Although the data says safe storage and waiting period bills reduce the likelihood of gun violence, Halden said they didn’t pass due to the “supermajority” of Republicans in Utah who “vote with the gun lobby.” She added this is not a unique year either — in 10 years of working with the Utah GVPC, she said many “good gun bills” have not passed.

“Our government should be a government where both sides get together and there’s compromise on both sides,” she said. “With a supermajority, you have no compromises.”

She added that the gun lobby opposing the safe storage bill and others like it is a relatively new phenomenon.

“When I was growing up, the NRA and organizations like that were very much about gun safety,” she said. “And there’s been a shift and they no longer are about safety. They’re only about selling guns.”

The same is true for gun owners themselves, which Halden attributes to a shift in the reason they purchase firearms. Before, they would buy them for sport and hunting, but now, they buy them to protect themselves and their homes, she said.

“The very top thing on any gun owner’s mind was safety because it’s a deadly weapon,” Halden said. “Now, the majority of people buy guns … because they’re afraid that somebody’s going to break into their house, and so that’s a very different mentality.”

The Future of Firearms in Utah

Still, with the rise in school shootings in recent years, Halden said more Utah gun owners are supportive of gun control bills. When the Parkland shooting happened in 2018, the March for Our Lives protest in Salt Lake City drew a crowd of about 8,000 — one of the largest demonstrations in Utah history.

“This is a family-oriented state,” Halden said. “This is a state where we value our children and our grandchildren, and yet this is happening. And I think people, even gun owners now, are starting to wake up to the fact that this idea that more guns are going to make us safer is just not panning out.”

Halden said over 90% of Utahns would like to see the private sales loophole — the ability to buy a gun without passing a background check — closed.

“The only obstacle [is] our lawmakers,” she said.

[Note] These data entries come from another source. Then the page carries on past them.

(** * weathergrab.py: forecast cache, half-hour resampling and chart geometry

    A shallow embedding of [weathergrab.py] (the e-paper weather chart):
    Python values are [None], [int] (as [Z]) or [float] (IEEE binary64, Rocq's
    primitive floats); exceptions are an explicit result type; the cache file,
    the forecast service, standard output and the display are fields of a
    [world] threaded through the effectful parts of the script. *)

From Stdlib Require Import ZArith Lia List Bool String Ascii Floats Sorted.
From Stdlib Require Import DecimalString.
From Equations Require Import Equations.
Import ListNotations.

Set Warnings "-inexact-float".
Open Scope Z_scope.

(** ** Exceptions and results *)

Inductive exn : Type :=
| TypeError
| ValueError
| IndexError
| AttributeError
| OverflowError
| ZeroDivisionError
| Exception_ (msg : string)
| SystemExit (code : Z).

Inductive result (A : Type) : Type :=
| Ok (a : A)
| Raise (e : exn).
Arguments Ok {A} a.
Arguments Raise {A} e.

Definition rbind {A B : Type} (c : result A) (k : A -> result B) : result B :=
  match c with
  | Ok a => k a
  | Raise e => Raise e
  end.

Declare Scope py_scope.
Delimit Scope py_scope with py.
Notation "x <- c ;; k" := (rbind c (fun x => k))
  (at level 100, c at next level, right associativity) : py_scope.
Open Scope py_scope.

(** ** Python numbers *)

Module Py.

(** A JSON scalar as the script meets it: [null], an integer or a float. *)
Inductive value : Type :=
| None_
| Int (z : Z)
| Float (f : float).

Definition is_None (v : value) : bool :=
  match v with None_ => true | _ => false end.

(** [float(z)]: the nearest binary64 (ties to even); CPython raises
    [OverflowError] when the integer is beyond the largest finite float. *)
Definition float_of_int (z : Z) : result float :=
  let f := SF2Prim (binary_normalize prec emax z 0 false) in
  if is_infinity f then Raise OverflowError else Ok f.

Definition to_float (v : value) : result float :=
  match v with
  | None_ => Raise TypeError
  | Int z => float_of_int z
  | Float f => Ok f
  end.

(** Binary arithmetic: two ints stay exact, anything with a float is done in
    binary64, [None] is a [TypeError]. *)
Definition arith (fz : Z -> Z -> Z) (ff : float -> float -> float)
           (a b : value) : result value :=
  match a, b with
  | Int x, Int y => Ok (Int (fz x y))
  | None_, _ | _, None_ => Raise TypeError
  | _, _ => x <- to_float a ;; y <- to_float b ;; Ok (Float (ff x y))
  end.

Definition add := arith Z.add PrimFloat.add.
Definition sub := arith Z.sub PrimFloat.sub.
Definition mul := arith Z.mul PrimFloat.mul.

(** Unary minus. *)
Definition neg (a : value) : result value :=
  match a with
  | None_ => Raise TypeError
  | Int x => Ok (Int (- x))
  | Float x => Ok (Float (- x))
  end.

(** [a < b].  CPython compares an int with a float exactly; converting the
    int first gives the same answer whenever the int is below 2^53 in
    magnitude, as is every int this script compares with a float. *)
Definition lt (a b : value) : result bool :=
  match a, b with
  | Int x, Int y => Ok (x <? y)
  | None_, _ | _, None_ => Raise TypeError
  | _, _ => x <- to_float a ;; y <- to_float b ;; Ok (x <? y)%float
  end.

Another example is extreme risk protection orders, in which law enforcement or family members can ask that a gun can be temporarily taken from a gun owner when they are a danger to themselves or others.

“In Connecticut, where they’ve had the law the longest, they said for every 10 to 15 orders that are given, a life’s saved,” Halden said. “Close to 450 people die in Utah every year by gun violence, and if we could save one in 10 of those, that’s 45 people. That’s not insignificant.”

Even though they’ve been largely unsuccessful in passing gun control legislation in years past, both Stoddard and Halden are resolute in their ambitions.

“I’ll keep running them,” Stoddard said. “Firearms are a huge part of our children and teenager deaths, and we need to address it accordingly. We regulate things that are far less harmful in terms of death, and I think it’s time to move on into this arena.”

Halden said that people often question why she continues to advocate for gun control when there is rarely meaningful legislation passed in Utah, and she again referenced the changing tides in terms of Utah gun owners’ feelings toward gun control.

“More and more gun owners see that in other states, they have these laws, they have lowered gun violence rates and then they’re like, ‘Why can’t we have this?’” she said. “This is just common sense.”